People tell you that you should be creative and innovate to get ahead of the competition. What they don’t tell you is that creativity and innovation lead to failure. That’s right failure.
Whenever we try something different it is probably not going to work, particularly the first (few) times. It will fail. True innovation comes from learning from that failure and tweaking and experimenting and playing with it until it works.
When developing training programs, the bulk of the work is done in the back office. But the magic happens in front of a group of participants. I rarely have an insight on how to improve wording or flow when sitting at my desk. Some of my biggest breakthroughs have been from failing in the field – forgetting what I was going to say, getting ahead of myself and presenting the sequence out of order, or getting a question that I didn’t anticipate. Getting it wrong, recovering, and seeing how it can be even better leads to huge gains.
Thomas Leonard, considered by many to be the father of personal coaching, used to intentionally overload systems and processes to see what would break first.

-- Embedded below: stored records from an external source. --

Lemma calculator_failure expression w :
  success (fst (calculator expression w)) = false ->
  failureShape (fst (calculator expression w)).
Proof.
  unfold calculator, elapsed, bind, ret.
  destruct (now w) as [t0 w1].
  destruct (checked (evaluate expression)) as [[result type] | e];
    destruct (now w1) as [t1 w2]; simpl; [discriminate | intros _; failed_with].
Qed.

Lemma marketAnalysis_failure topic w :
  success (fst (marketAnalysis topic w)) = false ->
  failureShape (fst (marketAnalysis topic w)).
Proof.
  unfold marketAnalysis, elapsed, bind, ret.
  destruct (now w) as [t0 w1].
  destruct (generateObject (analysisPrompt topic) w1) as [[object | e] w2].
  - destruct (now w2) as [t1 w3]; simpl; discriminate.
  - destruct (generateText (analysisTextPrompt topic) 500 w2) as [[text | e'] w3];
      destruct (now w3) as [t1 w4]; simpl; [discriminate | intros _; failed_with].
Qed.

Lemma propertyDatabase_succeeds query w :
  success (fst (propertyDatabase query w)) = true.
Proof.
  unfold propertyDatabase, elapsed, bind, ret.
  destruct (now w) as [t0 w1]; destruct (now w1) as [t1 w2]; reflexivity.
Qed.

Lemma clarify_succeeds question (w : World) : success (fst (clarify question w)) = true.
Proof. reflexivity. Qed.

(** C2.  Whatever tool the dispatcher runs (the six tools and the branch
    for an unknown name) and whatever its input, a result with
    [success = false] has [data = null] and a non-empty [error]. *)
Theorem failed_result_has_no_data_and_an_error (name input : string) (w : World) :
  success (fst (dispatch name input w)) = false ->
  failureShape (fst (dispatch name input w)).
Proof.
  unfold dispatch.
  repeat match goal with
    | |- context [if ?b then _ else _] => destruct b
    end.
  - apply search_failure.
  - rewrite maps_succeeds; discriminate.
  - apply calculator_failure.
  - apply marketAnalysis_failure.
  - rewrite propertyDatabase_succeeds; discriminate.
  - rewrite clarify_succeeds; discriminate.
  - intros _; failed_with.
Qed.

End AnyWorld.
Lemma calc_loop_free_float ks : forall cp s s' cp',
  calc_loop ks cp s = (s', Ok cp') -> NoDup ks ->
  forall k, In k ks -> forall t, lookup k s' = Some t -> successors t <> [] ->
  exists ff, min_free_float s' (early_finish t) (successors t) = Ok ff /\
             free_float t = Some ff.
Proof.
  induction ks as [|k0 ks IH]; simpl; intros cp s s' cp' H ND k Hk t Ht Hs; [easy|].
  unfold bind in H. destruct (calc_task k0 cp s) as [s1 [cp1|e]] eqn:E1; [|discriminate].
  inversion ND as [|? ? Hnin ND']; subst.
  destruct Hk as [->|Hk]; [|exact (IH _ _ _ _ H ND' k Hk t Ht Hs)].
  assert (Hs' : s' = fst (calc_loop ks cp1 s1)) by now rewrite H.
  assert (L1 : lookup k s1 = Some t).
  { rewrite <- Ht, Hs'. symmetry. now apply calc_loop_other. }
  assert (Hfr : forall j, option_map unfloat (lookup j s')
                          = option_map unfloat (lookup j s1)).
  { intros j. rewrite Hs'. apply calc_loop_frame. }
  rewrite calc_task_eq in E1.
  destruct (lookup k s) as [task|] eqn:L; [|discriminate]. cbv zeta in E1.
  destruct (calc_floats_dates task) as (_ & Hef & _ & _ & _ & _ & Hsc & _).
  destruct (successors task) as [|x xs] eqn:Hst.
  - injection E1 as <- _. rewrite !lookup_update_same, L in L1. simpl in L1.
    injection L1 as <-. simpl in Hs. congruence.
  - destruct (min_free_float (update k calc_floats s) (early_finish task) (x :: xs))
      as [ff|e] eqn:Em; [|discriminate].
    injection E1 as <- _. rewrite !lookup_update_same, L in L1. simpl in L1.
    injection L1 as <-. simpl. exists ff. split; [|reflexivity].
    rewrite Hef, Hsc. rewrite <- Em. unfold min_free_float.
    rewrite (free_float_terms_frame (update k calc_floats s) s'); [reflexivity|].
    intros j. rewrite Hfr, lookup_update. destruct (String.eqb k j); [|reflexivity].
    now destruct (lookup j (update k calc_floats s)).
Qed.
(* ===== verification/Deps.v ===== *)
(** * Interfaces of the packages the repository only calls

    [github.com/luxfi/math] (checked integer arithmetic) and
    [github.com/luxfi/vm/components/gas] (the gas bucket) are not part of the
    repository.  Each is a class of operations, an argument of every definition
    that calls it, with a second, propositional class that states what the
    callers rely on.  The last section instantiates both, so that the theorems
    proved against the interface can be applied to a concrete run. *)

From S2P Require Import Prelude.

(** ** [luxfi/math] *)

Class SafeMath := {
  Add64 : Z -> Z -> result Z;
  Mul64 : Z -> Z -> result Z;
  Sub64 : Z -> Z -> result Z;
  SafeAdd : Z -> Z -> Z * bool;
  AbsDiff : Z -> Z -> Z
}.

(** The documented behaviour: the exact result, or an error when it does not fit
    in a [uint64]. *)
Class SafeMathSpec (SM : SafeMath) : Prop := {
  Add64_ok a b : is_u64 a -> is_u64 b -> a + b <= MaxUint64 -> Add64 a b = Ok (a + b);
  Add64_overflow a b :
    is_u64 a -> is_u64 b -> MaxUint64 < a + b -> is_Err (Add64 a b) = true;
  Mul64_ok a b : is_u64 a -> is_u64 b -> a * b <= MaxUint64 -> Mul64 a b = Ok (a * b);
  Mul64_overflow a b :
    is_u64 a -> is_u64 b -> MaxUint64 < a * b -> is_Err (Mul64 a b) = true;
  Sub64_ok a b : is_u64 a -> is_u64 b -> b <= a -> Sub64 a b = Ok (a - b);
  Sub64_underflow a b : is_u64 a -> is_u64 b -> a < b -> is_Err (Sub64 a b) = true;
  SafeAdd_ok a b :
    is_u64 a -> is_u64 b -> a + b <= MaxUint64 -> SafeAdd a b = (a + b, false);
  SafeAdd_overflow a b :
    is_u64 a -> is_u64 b -> MaxUint64 < a + b -> snd (SafeAdd a b) = true;
  AbsDiff_ok a b : is_u64 a -> is_u64 b -> AbsDiff a b = Z.abs (a - b)
}.

(** A product with the error replaced by [MaxUint64], as the fee code uses it. *)
Lemma Mul64_saturates {SM : SafeMath} {SMs : SafeMathSpec SM} a b :
  is_u64 a -> is_u64 b ->
  match Mul64 a b with Ok c => c | _ => MaxUint64 end = Z.min MaxUint64 (a * b).
Proof.
  intros Ha Hb. destruct (Z.le_gt_cases (a * b) MaxUint64).
  - rewrite Mul64_ok by done. lia.
  - destruct (is_Err_spec (Mul64 a b)) as [He _].
    destruct He as [e ->]; [by apply Mul64_overflow|]. lia.
Qed.

(** ** [luxfi/vm/components/gas] *)

(** [gas.State]: the available capacity and the accumulated excess. *)
Record GasState := mkGasState { Capacity : Z; Excess : Z }.

#[global] Instance GasState_eq_dec : EqDecision GasState.
Proof. solve_decision. Defined.

Definition is_gas_state (g : GasState) : Prop := is_u64 (Capacity g) /\ is_u64 (Excess g).

Class GasLib := {
  (** [State.AdvanceTime(maxCapacity, maxPerSecond, targetPerSecond, duration)] *)
  Gas_AdvanceTime : GasState -> Z -> Z -> Z -> Z -> GasState;
  (** [State.ConsumeGas(gas)] *)
  Gas_ConsumeGas : GasState -> Z -> result GasState;
  (** [CalculatePrice(minPrice, excess, excessConversionConstant)] *)
  CalculatePrice : Z -> Z -> Z -> Z;
  ErrInsufficientCapacity : error
}.

(** The documented behaviour: time adds capacity up to the maximum and removes
    excess down to zero; gas moves from the capacity to the (saturating) excess
    or is refused; the price is a [uint64] that is at least the minimum, equal to
    it at zero excess, and does not decrease with the excess. *)
Class GasLibSpec (GL : GasLib) : Prop := {
  Gas_AdvanceTime_ok g maxCapacity maxPerSecond targetPerSecond duration :
    is_gas_state g -> is_u64 maxCapacity -> is_u64 maxPerSecond ->
    is_u64 targetPerSecond -> is_u64 duration ->
    Gas_AdvanceTime g maxCapacity maxPerSecond targetPerSecond duration =
    {| Capacity := Z.min maxCapacity (Capacity g + maxPerSecond * duration);
       Excess := Z.max 0 (Excess g - targetPerSecond * duration) |};
  Gas_ConsumeGas_ok g n :
    is_gas_state g -> is_u64 n -> n <= Capacity g ->
    Gas_ConsumeGas g n =
    Ok {| Capacity := Capacity g - n; Excess := Z.min MaxUint64 (Excess g + n) |};
  Gas_ConsumeGas_insufficient g n :
    is_gas_state g -> is_u64 n -> Capacity g < n ->
    exists e, Gas_ConsumeGas g n = Err e /\ errors_Is e ErrInsufficientCapacity = true;
  CalculatePrice_u64 m x k :
    is_u64 m -> is_u64 x -> is_u64 k -> 0 < k -> is_u64 (CalculatePrice m x k);
  CalculatePrice_zero m k : is_u64 m -> is_u64 k -> 0 < k -> CalculatePrice m 0 k = m;
  CalculatePrice_mono m x y k :
    is_u64 m -> is_u64 x -> is_u64 y -> is_u64 k -> 0 < k -> x <= y ->
    CalculatePrice m x k <= CalculatePrice m y k
}.

(** ** Concrete instances *)

Module Concrete.

Definition ErrOverflow : error := errors_New "math.ErrOverflow".
Definition ErrUnderflow : error := errors_New "math.ErrUnderflow".

#[export] Instance safemath : SafeMath := {|
  Add64 a b := if a + b <=? MaxUint64 then Ok (a + b) else Err ErrOverflow;
  Mul64 a b := if a * b <=? MaxUint64 then Ok (a * b) else Err ErrOverflow;
  Sub64 a b := if b <=? a then Ok (a - b) else Err ErrUnderflow;
  SafeAdd a b := (u64 (a + b), MaxUint64 <? a + b);
  AbsDiff a b := Z.abs (a - b)
|}.

#[export] Instance safemath_spec : SafeMathSpec safemath.
Proof.
  split; unfold is_u64, MaxUint64; intros a b Ha Hb; intros; simpl;
    unfold MaxUint64; try case_test; simpl; try lia; try done.
  - rewrite Z.mod_small by lia. f_equal. lia.
Qed.

Definition ErrInsufficient : error := errors_New "gas.ErrInsufficientCapacity".

(** A price that grows linearly in [x / k], saturating at [MaxUint64]. *)
#[export] Instance gaslib : GasLib := {|
  Gas_AdvanceTime g maxCapacity maxPerSecond targetPerSecond duration :=
    {| Capacity := Z.min maxCapacity (Capacity g + maxPerSecond * duration);
       Excess := Z.max 0 (Excess g - targetPerSecond * duration) |};
  Gas_ConsumeGas g n :=
    if n <=? Capacity g
    then Ok {| Capacity := Capacity g - n; Excess := Z.min MaxUint64 (Excess g + n) |}
    else Err ErrInsufficient;
  CalculatePrice m x k := Z.min MaxUint64 (m + m * x / k);
  ErrInsufficientCapacity := ErrInsufficient
|}.

#[export] Instance gaslib_spec : GasLibSpec gaslib.
Proof.
  split; simpl.
  - done.
  - intros g n Hg Hn Hle. case_test; [done|lia].
  - intros g n Hg Hn Hlt. case_test; [lia|]. exists ErrInsufficient.
    split; [done|]. apply errors_Is_refl.
  - unfold is_u64, MaxUint64. intros m x k Hm Hx Hk Hk0.
    assert (0 <= m * x / k) by (apply Z.div_pos; nia). lia.
  - unfold is_u64, MaxUint64. intros m k Hm Hk Hk0.
    rewrite Z.mul_0_r, Z.div_0_l by lia. lia.
  - unfold is_u64. intros m x y k Hm Hx Hy Hk Hk0 Hxy.
    assert (m * x / k <= m * y / k) by (apply Z.div_le_mono; nia). lia.
Qed.

End Concrete.
(* ===== verification/GoStd.v ===== *)
(** * What the sources use of the Go standard library

    [sort.Search], [sort.Sort], [bytes.Compare] and [container/heap], as the Go
    specification and the library's sources define them. *)

From S2P Require Import Prelude.

(** ** [sort.Search]

    [i, j := 0, n; for i < j { h := int(uint(i+j) >> 1); if !f(h) { i = h + 1 }
    else { j = h } }; return i].  A 64-bit [int] makes at most 64 iterations, one
    unit of fuel each; [None] is an exhausted fuel. *)

Module sort.

Fixpoint Search_loop (fuel : nat) (f : Z -> bool) (i j : Z) : option Z :=
  if i <? j then
    match fuel with
    | O => None
    | S fuel' =>
        let h := (i + j) / 2 in
        if negb (f h) then Search_loop fuel' f (h + 1) j else Search_loop fuel' f i h
    end
  else Some i.

Definition Search (n : Z) (f : Z -> bool) : option Z := Search_loop 64 f 0 n.

Definition monotone_on (n : Z) (f : Z -> bool) : Prop :=
  forall x y, 0 <= x -> x <= y -> y < n -> f x = true -> f y = true.

Lemma Search_loop_spec fuel f n i j :
  monotone_on n f -> 0 <= i -> i <= j -> j <= n -> j - i < 2 ^ Z.of_nat fuel ->
  (forall k, 0 <= k < i -> f k = false) -> (forall k, j <= k < n -> f k = true) ->
  exists r, Search_loop fuel f i j = Some r /\ 0 <= r <= n /\
    (forall k, 0 <= k < r -> f k = false) /\ (forall k, r <= k < n -> f k = true).
Proof.
  intros Hmono. revert i j. induction fuel as [|fuel IH]; intros i j H0 Hij Hjn Hf Hlo Hhi;
    cbn [Search_loop]; destruct (Z.ltb_spec i j) as [Hlt|Hge].
  - change (2 ^ Z.of_nat 0) with 1 in Hf. lia.
  - exists i. replace j with i in * by lia. repeat split; auto; lia.
  - pose proof (Z.div_mod (i + j) 2 ltac:(lia)) as Hdm.
    pose proof (Z.mod_pos_bound (i + j) 2 ltac:(lia)) as Hm.
    rewrite Nat2Z.inj_succ, Z.pow_succ_r in Hf by lia.
    destruct (f ((i + j) / 2)) eqn:Ef; cbn [negb].
    + apply IH; try lia; auto. intros k Hk.
      destruct (decide (j <= k)); [apply Hhi; lia|].
      apply (Hmono ((i + j) / 2)); auto; lia.
    + apply IH; try lia; auto. intros k Hk.
      destruct (f k) eqn:Ek; [|done].
      rewrite (Hmono k ((i + j) / 2)) in Ef by (auto; lia). done.
  - exists i. replace j with i in * by lia. repeat split; auto; lia.
Qed.

(** The search ends within its fuel and finds the first index that satisfies a
    monotone predicate ([n] when there is none). *)
Lemma Search_spec n f :
  0 <= n < 2 ^ 63 -> monotone_on n f ->
  exists r, Search n f = Some r /\ 0 <= r <= n /\
    (forall k, 0 <= k < r -> f k = false) /\ (forall k, r <= k < n -> f k = true).
Proof.
  intros Hn Hmono. apply Search_loop_spec; auto; lia.
Qed.

(** [sort.Sort] on short slices: the library sorts up to twelve elements by insertion,
    each element moving left past those it is [Less] than. Longer slices come out in the
    same order when no two elements are equivalent. *)
Fixpoint insert {A} (less : A -> A -> bool) (x : A) (l : list A) : list A :=
  match l with
  | [] => [x]
  | y :: l' => if less x y then x :: l else y :: insert less x l'
  end.

Definition Sort {A} (less : A -> A -> bool) (l : list A) : list A :=
  fold_left (fun acc x => insert less x acc) l [].

Lemma insert_Permutation {A} (less : A -> A -> bool) x l : insert less x l ≡ₚ x :: l.
Proof.
  induction l as [|y l IH]; [done|]. simpl. destruct (less x y); [done|].
  rewrite IH. apply Permutation_swap.
Qed.

Lemma Sort_Permutation {A} (less : A -> A -> bool) l : Sort less l ≡ₚ l.
Proof.
  unfold Sort. assert (forall acc, fold_left (fun acc x => insert less x acc) l acc ≡ₚ acc ++ l) as H.
  { induction l as [|x l IH]; intros acc; simpl; [by rewrite app_nil_r|].
    rewrite IH, insert_Permutation. simpl. apply Permutation_middle. }
  apply H.
Qed.

End sort.

(** ** [bytes.Compare] *)

Module bytes.

Fixpoint Compare (a b : list byte) : Z :=
  match a, b with
  | [], [] => 0
  | [], _ :: _ => -1
  | _ :: _, [] => 1
  | x :: a', y :: b' =>
      if Z_of_byte x <? Z_of_byte y then -1
      else if Z_of_byte y <? Z_of_byte x then 1
      else Compare a' b'
  end.

Lemma Compare_refl a : Compare a a = 0.
Proof. induction a as [|x a IH]; [done|]. simpl. by rewrite !Z.ltb_irrefl. Qed.

Lemma Compare_lt_trans a b c : Compare a b < 0 -> Compare b c < 0 -> Compare a c < 0.
Proof.
  revert b c. induction a as [|x a IH]; intros [|y b] [|z c]; simpl; try done; try lia.
  destruct (Z.ltb_spec (Z_of_byte x) (Z_of_byte y)), (Z.ltb_spec (Z_of_byte y) (Z_of_byte x)),
    (Z.ltb_spec (Z_of_byte y) (Z_of_byte z)), (Z.ltb_spec (Z_of_byte z) (Z_of_byte y)),
    (Z.ltb_spec (Z_of_byte x) (Z_of_byte z)), (Z.ltb_spec (Z_of_byte z) (Z_of_byte x)); try lia.
  apply IH.
Qed.

Lemma Compare_antisym a b : Compare b a = - Compare a b.
Proof.
  revert b. induction a as [|x a IH]; intros [|y b]; simpl; try done.
  destruct (Z.ltb_spec (Z_of_byte x) (Z_of_byte y)), (Z.ltb_spec (Z_of_byte y) (Z_of_byte x)); try lia.
  apply IH.
Qed.

Lemma Compare_eq a b : Compare a b = 0 -> a = b.
Proof.
  revert b. induction a as [|x a IH]; intros [|y b]; simpl; try done.
  destruct (Z.ltb_spec (Z_of_byte x) (Z_of_byte y)), (Z.ltb_spec (Z_of_byte y) (Z_of_byte x)); try done.
  intros ->%IH. f_equal. rewrite <- (byte_of_Z_of_byte x), <- (byte_of_Z_of_byte y). f_equal. lia.
Qed.
(** On an error the receiver is left as it was; the result is the new receiver. *)
Definition ConsumeGas (s : State) (gasUsed : Z) (extraGasUsed : option Z) : result State :=
  newGas ← Gas_ConsumeGas (Gas s) gasUsed;
  match extraGasUsed with
  | None => Ok {| Gas := newGas; TargetExcess := TargetExcess s |}
  | Some extra =>
      if negb (IsUint64 extra) then
        Err (errorf_w "extraGasUsed (%d) exceeds MaxUint64" ErrInsufficientCapacity)
      else
        newGas' ← Gas_ConsumeGas newGas extra;
        Ok {| Gas := newGas'; TargetExcess := TargetExcess s |}
  end.

Definition targetExcess (excess desired : Z) : Z :=
  let change := AbsDiff excess desired in
  let change := Z.min change MaxTargetExcessDiff in
  if excess <? desired then u64 (excess + change) else u64 (excess - change).

(** 256-bit intermediate values: [Mul] wraps at 2^256, [Div] by zero is zero,
    [Uint64] keeps the low 64 bits. *)
Definition scaleExcess (excess newTargetPerSecond previousTargetPerSecond : Z) : Z :=
  let bigExcess := (excess * newTargetPerSecond) mod 2 ^ 256 in
  let bigExcess :=
    if previousTargetPerSecond =? 0 then 0 else bigExcess / previousTargetPerSecond in
  u64 bigExcess.

Definition UpdateTargetExcess (s : State) (desiredTargetExcess : Z) : State :=
  let previousTargetPerSecond := Target s in
  let s1 := {| Gas := Gas s;
               TargetExcess := targetExcess (TargetExcess s) desiredTargetExcess |} in
  let newTargetPerSecond := Target s1 in
  let newExcess :=
    scaleExcess (Excess (Gas s1)) newTargetPerSecond previousTargetPerSecond in
  let newMaxCapacity := mulWithUpperBound newTargetPerSecond TargetToMaxCapacity in
  {| Gas := {| Capacity := Z.min (Capacity (Gas s1)) newMaxCapacity; Excess := newExcess |};
     TargetExcess := TargetExcess s1 |}.

(** [None] only if the binary search ran out of fuel. *)
Definition DesiredTargetExcess (desiredTarget : Z) : option Z :=
  sort.Search maxTargetExcess (fun targetExcessGuess =>
    let state := {| Gas := {| Capacity := 0; Excess := 0 |};
                    TargetExcess := targetExcessGuess |} in
    desiredTarget <=? Target state).

End Operations.

(** ** Encoding *)

Lemma length_Bytes s : length (Bytes s) = StateSize.
Proof. unfold Bytes. rewrite !length_app, !length_be_encode. done. Qed.

Lemma ParseState_Bytes_app s rest : is_state s -> ParseState (Bytes s ++ rest) = Ok s.
Proof.
  intros [[Hc He] Ht]. unfold ParseState.
  rewrite bool_decide_eq_false_2 by (rewrite length_app, length_Bytes; lia).
  unfold Bytes. rewrite <- !app_assoc. unfold LongLen.
  rewrite take_app_length' by (by rewrite length_be_encode).
  rewrite drop_app_length' by (by rewrite length_be_encode).
  rewrite take_app_length' by (by rewrite length_be_encode).
  rewrite app_assoc, drop_app_length' by (by rewrite length_app, !length_be_encode).
  rewrite take_app_length' by (by rewrite length_be_encode).
  rewrite !be_decode_encode by (change (256 ^ Z.of_nat 8) with (2 ^ 64); done).
  by destruct s as [[]].
Qed.

Lemma ParseState_inv bytes s :
  ParseState bytes = Ok s ->
  is_state s /\ bytes = Bytes s ++ drop StateSize bytes /\ (StateSize <= length bytes)%nat.
Proof.
  unfold ParseState. case_bool_decide as Hl; intros H; inv_result.
  unfold StateSize, LongLen in *.
  assert (Hlen : forall k, (k <= 16)%nat -> length (take 8 (drop k bytes)) = 8%nat)
    by (intros; rewrite length_take, length_drop; lia).
  pose proof (Hlen 0%nat ltac:(lia)) as H0. rewrite drop_0 in H0.
  split; [|split; [|lia]].
  - split; [split|]; simpl; auto using is_u64_be_decode, Hlen with lia.
  - unfold Bytes, LongLen. cbn [Gas Capacity Excess TargetExcess].
    change (2 * 8)%nat with 16%nat. change (3 * 8)%nat with 24%nat.
    rewrite !be_encode_decode' by (auto; apply Hlen; lia).
    rewrite <- !app_assoc.
    replace (drop 24 bytes) with (drop 8 (drop 16 bytes)) by (by rewrite drop_drop).
    rewrite (take_drop 8 (drop 16 bytes)).
    replace (drop 16 bytes) with (drop 8 (drop 8 bytes)) by (by rewrite drop_drop).
    by rewrite !take_drop.
Qed.

Lemma ParseState_short bytes :
  (length bytes < StateSize)%nat ->
  exists e, ParseState bytes = Err e /\ errors_Is e ErrStateInsufficientLength = true.
Proof.
  intros Hl. unfold ParseState. rewrite bool_decide_eq_true_2 by done.
  eexists. split; [reflexivity|]. auto with coreth.
Qed.

(** ** Behaviour of the operations *)

Section Laws.
Context {SM : SafeMath} {GL : GasLib} {SMs : SafeMathSpec SM} {GLs : GasLibSpec GL}.

Lemma mulWithUpperBound_spec a b :
  is_u64 a -> is_u64 b -> mulWithUpperBound a b = Z.min MaxUint64 (a * b).
Proof. apply Mul64_saturates. Qed.

Lemma mulWithUpperBound_u64 a b :
  is_u64 a -> is_u64 b -> is_u64 (mulWithUpperBound a b).
Proof. intros Ha Hb. rewrite mulWithUpperBound_spec by done. unfold is_u64, MaxUint64 in *. nia. Qed.

Lemma Target_u64 s : is_u64 (TargetExcess s) -> is_u64 (Target s).
Proof. intros Hs. apply CalculatePrice_u64; [closed_u64|done|closed_u64|done]. Qed.

Lemma Target_min s : is_u64 (TargetExcess s) -> MinTargetPerSecond <= Target s.
Proof.
  intros Hs. unfold Target.
  rewrite <- (CalculatePrice_zero MinTargetPerSecond TargetConversion) at 1
    by (closed_u64 || done).
  apply CalculatePrice_mono; [closed_u64|closed_u64|done|closed_u64|done|apply Hs].
Qed.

Then he’d correct that and overload it again. This allowed him to quickly understand what worked, what didn’t, and to create airtight processes.
In the mid 1980’s Suzuki developed a groundbreaking sportbike – the GSX-R. To make the engine lighter than many thought was possible, the engineers would shave weight from a part, test, and shave more weight until it failed. Doing this over and over with each component taught them the lightest reliable weight each part could be.
The problem is that we usually try something new and when it doesn’t work we deem it failure and give up. But each failure holds a lesson that we can use for improvement.
If we’re willing to learn.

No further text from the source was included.